Invasive aquatic weed creeps across U.S.

MINNEAPOLIS (AP) — A fast growing aquatic weed that is hard to kill is creeping across the Great Lakes region.

The first North American sighting of “starry stonewort,” which forms dense surface mats in lakes, turned up in New York State’s St. Lawrence River in 1978. Researchers think it arrived in ballast water from ships entering the Great Lakes.

It wasn’t a big concern for about 30 years, but then it took off. Now it’s widespread on Michigan’s Lower Peninsula, where it has infested more than 200 lakes, and parts of western New York. It was found in Wisconsin in 2014 and in Minnesota in 2015. It also reached some lakes in Indiana, Pennsylvania, Vermont and portions of Canada.

The name starry stonewort comes from a tiny, white six-pointed-star-shaped “bulbil” on its stems. The plant is considered beneficial and even endangered in its native Europe and Asia. But for some reason it turned aggressive here in American waters.

It’s difficult to kill with herbicides because it doesn’t have a vascular system to carry the poison to the entire plant, said University of Minnesota invasive species specialist Dan Larkin. Herbicide treatments often result in a “haircut effect” that burns off the top of the plant, but leaves the rest alive to re-grow.

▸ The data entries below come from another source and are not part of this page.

(* ===== verification/PolicyTheorems.v ===== *)
(** * What the scheduling policy promises

    In-batch prefix caching against its reference definition on token lists, and
    the orders of the waiting queue. *)

From S2P Require Import Prelude PyFloat PySort PrefillDelayer PrefillAdder RadixKey PrefixTree TreeNode.
From S2P Require Import Allocator ReqPool Events RadixCache RadixInv RadixEvents RadixWalk RadixInsert.
From S2P Require Import RadixTheorems SchedulePolicy DfsOrder.

(** ** The reference *)

Definition ns_of (q : QReq) : option string * option string := namespace (lookup_key q).

(** The longest prefix a request shares with an entry of the same namespace. *)
Definition shared (q : QReq) (e : (option string * option string) * list Z) : nat :=
  if decide (e.1 = ns_of q) then lcp e.2 (prefix_ids q) else 0%nat.
Definition best_shared (seen : list ((option string * option string) * list Z)) (q : QReq) : nat :=
  foldr Nat.max 0%nat ((λ e, shared q e) <$> seen).

(** The requests to put off: a request with a small match in the cache that shares
    a long prefix with an earlier one that had a small match too and was not put off.
    Only such requests enter [seen]. *)
Fixpoint in_batch `{PolicySettings} (seen : list ((option string * option string) * list Z))
    (qs : list QReq) : list string :=
  match qs with
  | [] => []
  | q :: qs =>
      if prefix_len (sreq q) <=? IN_BATCH_PREFIX_CACHING_CHECK_THRESHOLD then
        let n := if RADIX_FORCE_MISS then 0 else Z.of_nat (best_shared seen q) in
        if IN_BATCH_PREFIX_CACHING_DEPRIORITIZE_THRESHOLD <=? n then rid q :: in_batch seen qs
        else in_batch (seen ++ [(ns_of q, prefix_ids q)]) qs
      else in_batch seen qs
  end.

Lemma shared_prefix q e n :
  e.1 = ns_of q → (n ≤ shared q e)%nat ↔
  (n ≤ length (prefix_ids q))%nat ∧ take n (Tok <$> prefix_ids q) `prefix_of` (Tok <$> e.2).
Proof.
  intros He. unfold shared. rewrite decide_True by done. rewrite <- lcp_Tok, lcp_ge, !length_fmap. split.
  - intros (H1 & H2 & H3). split; [done|]. rewrite <- H3. apply prefix_take.
  - intros (H1 & k & Hk). assert (n ≤ length e.2)%nat.
    { apply (f_equal length) in Hk. rewrite length_app, length_take, !length_fmap in Hk. lia. }
    split_and!; [done|done|]. rewrite Hk. apply take_app_length'. rewrite length_take, length_fmap. lia.
Qed.

Lemma best_shared_ge seen q n :
  (0 < n)%nat → (n ≤ best_shared seen q)%nat ↔ ∃ e, e ∈ seen ∧ (n ≤ shared q e)%nat.
Proof.
  intros Hn. unfold best_shared. induction seen as [|e seen IH]; cbn.
  - split; [lia|]. intros (e & He & _). by apply not_elem_of_nil in He.
  - split.
    + intros Hm. destruct (Nat.max_spec (shared q e) (foldr Nat.max 0%nat ((λ e, shared q e) <$> seen))) as [[_ Hx]|[_ Hx]];
        rewrite Hx in Hm; [|exists e; split; [left|done]].
      apply IH in Hm as (e' & ? & ?). exists e'. split; [by right|done].
    + intros (e' & He & Hs). apply elem_of_cons in He as [->|He]; [lia|].
      assert (n ≤ foldr Nat.max 0%nat ((λ e, shared q e) <$> seen))%nat by (apply IH; eauto). lia.
Qed.

(** ** The simulated tree *)

Section simulated.
Context `{Clock} `{HashLaws}.

(** The tree of the waiting queue caches the prefixes of the entries seen. *)
Definition simulates (w : RadixCache) (seen : list ((option string * option string) * list Z)) : Prop :=
  disable w = false ∧ cpage_size w = 1 ∧ is_eagle w = false ∧
  ∃ A, Inv w A ∧ ∀ ns us, (∃ vs, cached (root_node w) A ns us vs) ↔
    us = [] ∨ ∃ e, e ∈ seen ∧ e.1 = ns ∧ us `prefix_of` (Tok <$> e.2).

Lemma lookup_user c q : user_key c (lookup_key q).
Proof. split_and!; [done|apply or_None_idem|done]. Qed.

Lemma lookup_units w q :
  cpage_size w = 1 → is_eagle w = false → query_units w (lookup_key q) = Tok <$> prefix_ids q.
Proof.
  intros Hp He. unfold query_units, maybe_to_bigram_view, page_aligned. rewrite He, Hp. cbn.
  unfold units. cbn. f_equal. unfold raw_token_ids, raw_len. cbn. by rewrite Z.eqb_refl.
Qed.

Lemma reset_simulates w :
  disable w = false → cpage_size w = 1 → is_eagle w = false → rec_page_size (kv_events w) = 1 →
  (∀ i, is_Some (nodes w !! i) → (i < counter w)%nat) → simulates (reset w) [].
Proof.
  intros Hd Hp He Hr Hb.
  destruct (reset_spec w) as [Hinv Hroot]; [lia|congruence|done|].
  split_and!; [done|done|done|]. exists (root_tree (counter w)). split; [done|].
  intros ns us. rewrite Hroot. split.
  - intros (vs & i & a & (-> & (_ & _ & _ & _ & Hpath & _) & _)%root_tree_lookup & _ & Hpre & _). left.
    rewrite Hpath in Hpre. by apply prefix_nil_inv in Hpre.
  - intros [->|(e & Hn%not_elem_of_nil & _)]; [|done].
    exists [], (counter w), (mkA None (RadixKey_init [] None false None None) [] 1 0 [] []).
    split_and!; [apply lookup_singleton_eq|done|apply prefix_nil|done].
Qed.

(** A lookup in the simulated tree finds the longest shared prefix. *)
Lemma simulated_match w seen q :
  simulates w seen →
  ∃ m w', match_prefix (lookup_key q) w = Ok (m, w') ∧ simulates w' seen ∧
    zlen (device_indices m) = Z.of_nat (best_shared seen q).
Proof.
  intros (Hd & Hp & He & A & Hinv & Hc). pose proof (lookup_units w q Hp He) as Hu.
  destruct (match_prefix_spec w A (lookup_key q) Hinv Hd (lookup_user w q))
    as (m & w' & A' & a & Hrun & Hinv' & Hst & Hsame & Hw & Hs & Hlong).
  destruct (stable_config w w' Hst) as (Hcfg & Eps & Ee & Er & _). destruct (config_fields w w' Hcfg) as (Ed & _).
  rewrite Hu in *. fold (ns_of q) in *.
  exists m, w'. split; [done|]. split.
  { split_and!; [congruence..|]. exists A'. split; [done|]. intros ns us. rewrite Er, <- Hc.
    split; intros (vs & Hv); exists vs; by apply Hsame. }
  destruct Hw as (Hi & Hns & Hm & Hpath).
  set (n := zlen (device_indices m)) in *.
  assert (cached (root_node w) A (ns_of q) (take (Z.to_nat n) (Tok <$> prefix_ids q))
            (take (Z.to_nat n) (a_slots a))) as Hcached.
  { apply Hsame. exists (last_device_node m), a. split_and!; [done|done|by rewrite Hpath|].
    rewrite length_take, length_fmap. f_equal. unfold zlen in Hm. rewrite length_fmap in Hm. lia. }
  assert (Z.of_nat (best_shared seen q) ≤ n) as Hge.
  { destruct (decide (best_shared seen q = 0)%nat) as [->|Hne]; [lia|].
    destruct (proj1 (best_shared_ge seen q (best_shared seen q) ltac:(lia)) (le_n _)) as (e & Hin & Hsh).
    destruct (decide (e.1 = ns_of q)) as [Heq|Hneq]; [|unfold shared in Hsh; rewrite decide_False in Hsh by done; lia].
    apply shared_prefix in Hsh as [Hlen Hpre]; [|done].
    destruct (proj2 (Hc (ns_of q) (take (best_shared seen q) (Tok <$> prefix_ids q)))) as (vs & Hv); [right; by exists e|].
    apply (Hlong _ vs); [by rewrite Hp; apply Z.divide_1_l| |by rewrite Nat2Z.id].
    unfold zlen. rewrite length_fmap. lia. }
  destruct (decide (n ≤ 0)) as [|Hpos]; [lia|].
  destruct (proj1 (Hc (ns_of q) _) (ex_intro _ _ Hcached)) as [Hnil|(e & Hin & Heq & Hpre)].
  { apply (f_equal length) in Hnil. rewrite length_take, length_fmap in Hnil. unfold zlen in Hm.
    rewrite length_fmap in Hm. cbn in Hnil. lia. }
  enough (Z.to_nat n ≤ best_shared seen q)%nat by lia.
  apply best_shared_ge; [lia|]. exists e. split; [done|]. apply shared_prefix; [done|]. split; [|done].
  unfold zlen in Hm. rewrite length_fmap in Hm. lia.
Qed.

Lemma simulated_insert w seen q :
  simulates w seen →
  ∃ n i w', insert (mkInsertParams (lookup_key q) (Some (replicate (length (prefix_ids q)) 0)) false None) w
      = Ok (n, i, w') ∧ simulates w' (seen ++ [(ns_of q, prefix_ids q)]).
Proof.
  intros (Hd & Hp & He & A & Hinv & Hc). pose proof (lookup_units w q Hp He) as Hu.
  set (p := mkInsertParams _ _ _ _).
  destruct (insert_spec w A p Hinv Hd (lookup_user w q))
    as (n & i & w' & A' & a & es & Hrun & Hinv' & Hcfg & _ & _ & Hins).
  { intros v [= <-]. cbn [p ins_key]. rewrite Hu. unfold zlen. rewrite length_fmap, length_replicate. lia. }
  destruct (config_fields w w' Hcfg) as (Ed & Eps & Ee & Er & _).
  exists n, (Some i), w'. split; [done|]. split_and!; [congruence..|]. exists A'. split; [done|].
  intros ns us. rewrite Er. pose proof (is_cached _ _ _ _ _ _ _ _ _ _ Hins) as Hic.
  cbn [p ins_key] in Hic. rewrite Hu in Hic. fold (ns_of q) in Hic. split.
  - intros (vs & [Hv|(-> & Hpre & _)]%Hic).
    + destruct (proj1 (Hc ns us) (ex_intro _ _ Hv)) as [->|(e & He' & Hr)]; [by left|right].
      exists e. split; [|done]. apply elem_of_app. by left.
    + right. exists (ns_of q, prefix_ids q). split_and!; [|done|done]. apply elem_of_app. right. left.
  - intros [->|(e & [Hin|Hin]%elem_of_app & <- & Hpre)].
    + destruct (proj2 (Hc ns [])) as (vs & Hv); [by left|]. exists vs. apply Hic. by left.
    + destruct (proj2 (Hc e.1 us)) as (vs & Hv); [right; by exists e|]. exists vs. apply Hic. by left.
    + apply list_elem_of_singleton in Hin as ->. eexists. apply Hic. right. by split_and!.
Qed.
End simulated.

(** ** The loop over the waiting queue *)

(** A request without its match. *)
Definition plain (q : QReq) : QReq :=
  let r := sreq q in
  let b := base r in
  mkQReq (rid q)
    (mkSReq (obj r)
       (mkReq (origin_input_ids b) (output_ids b) (full_untruncated_fill_ids b) (fill_is_origin b) (extend_range b) (req_extra_key b) (req_cache_salt b) (req_priority b)
          (reasoning_tokens b) [] None (skip_radix_cache_insert b) (kv b))
       (max_new_tokens r) (ignore_eos r) (PrefillAdder.priority r) (wait_queue_entry_time r) None 0 0 0
       (storage_hit_length r) (retracted_stain r) (holds_mamba r) (dllm_incomplete_ids r) (is_finished r)
       (swa_uuid_for_lock r))
    (routing_key q) 0 (return_logprob q) (logprob_start_len q).

Lemma zero_match_len c m : zlen (device_indices (zero_match_result c m)) = 0.
Proof. cbn [zero_match_result device_indices]. by rewrite slice_to_take. Qed.

Section loop.
Context `{Clock} `{HashLaws} `{PolicySettings}.
Context (c0 : RadixCache) (A0 : atree).
Let root := root_node c0.

(** The request after its match: its prefix is the longest one cached in [c0]. *)
Record matched (q q' : QReq) : Prop := {
  mt_plain : plain q' = plain q;
  mt_ids : prefix_ids q' = prefix_ids q;
  mt_ns : ns_of q' = ns_of q;
  mt_miss : RADIX_FORCE_MISS = true → prefix_len (sreq q') = 0;
  mt_hit : RADIX_FORCE_MISS = false →
    let us := query_units c0 (lookup_key q) in
    cached root A0 (ns_of q) (take (Z.to_nat (prefix_len (sreq q'))) us) (prefix_indices (base (sreq q'))) ∧
    longest (cpage_size c0) root A0 (ns_of q) us (prefix_len (sreq q'));
}.

(** The cache during the loop: the tree may be split, nothing is added, and the
    requests matched so far point at nodes of the tree. *)
Definition same_cache (c : RadixCache) (qs : list QReq) : Prop :=
  disable c = false ∧ stable c = stable c0 ∧
  ∃ A, Inv c A ∧ same_contents (cpage_size c0) root A0 A ∧
    Forall (λ q, in_tree A (last_node (base (sreq q)))) qs.

Lemma query_units_config c k : config c = config c0 → query_units c k = query_units c0 k.
Proof. intros (_ & Hp & He & _)%config_fields. unfold query_units. by rewrite Hp, He. Qed.

Lemma match_prefix_for_req_spec c q qs :
  same_cache c qs → ∃ q' c', match_prefix_for_req q c = Ok (q', c') ∧ same_cache c' (qs ++ [q']) ∧ matched q q'.
Proof.
  intros (Hd & Hst0 & A & Hinv & Hc & Hl). destruct (stable_config c0 c Hst0) as [Hcfg _].
  destruct (config_fields c0 c Hcfg) as (_ & Ep & _ & Er & _).
  destruct (match_prefix_spec c A (lookup_key q) Hinv Hd (lookup_user c q))
    as (m & c' & A' & a & Hrun & Hinv' & Hst & Hsame & Hw & Hs & Hlong).
  destruct (stable_config c c' Hst) as (Hcfg' & _). destruct (config_fields c c' Hcfg') as (Ed & _ & _ & Er' & _).
  rewrite (query_units_config c _ Hcfg) in Hw, Hlong. rewrite Er in Hsame, Hw, Hlong. rewrite Ep in Hsame, Hlong.
  unfold match_prefix_for_req, match_or_miss. rewrite Hrun. cbn [mbind res_bind].
  eexists _, _. split; [done|]. split.
  { split_and!; [congruence..|]. exists A'. split; [done|]. split; [by etrans|].
    apply Forall_app. split; [|apply Forall_singleton].
    - eapply Forall_impl; [exact Hl|]. intros x (i & -> & b & Hb).
      destruct (sc_extends _ _ _ _ Hsame i b Hb) as (b' & Hb' & _). exists i. split; [done|by exists b'].
    - eexists. split; [done|]. destruct RADIX_FORCE_MISS; cbn [zero_match_result last_device_node].
      + destruct (to_root _ _ _ A' (inv_tree c' A' Hinv')) as (r & Hr & _). by exists r.
      + exists a. apply Hw. }
  constructor; try done; intros Hmiss; rewrite Hmiss; [apply (zero_match_len c' m)|].
  intros us. fold us in Hw, Hlong. destruct Hw as (Hi & Hns & Hm & Hpath). unfold prefix_len. cbn. split.
  - apply (sc_cached _ _ _ _ Hc), Hsame. exists (last_device_node m), a. split_and!; [done|done|by rewrite Hpath|].
    rewrite Hs, length_take. unfold zlen in *. rewrite take_ge; [done|lia].
  - intros n vs Hdv Hn Hv. apply (Hlong n vs Hdv Hn). by apply (sc_cached _ _ _ _ Hc).
Qed.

The weed mats can be a nuisance to boaters and anglers. Scientists are also concerned about the potential harm to native plants and fish habitats.

Researchers are just starting to understand the conditions in which the plant thrives, and modeling suggests that large swaths of the U.S. could be highly suitable, including much of the West, Larkin said.

It reproduces when plant fragments and bulbils break off, and they can hitchhike on boats and trailers. Recent discoveries have often been concentrated near public accesses such as boat ramps.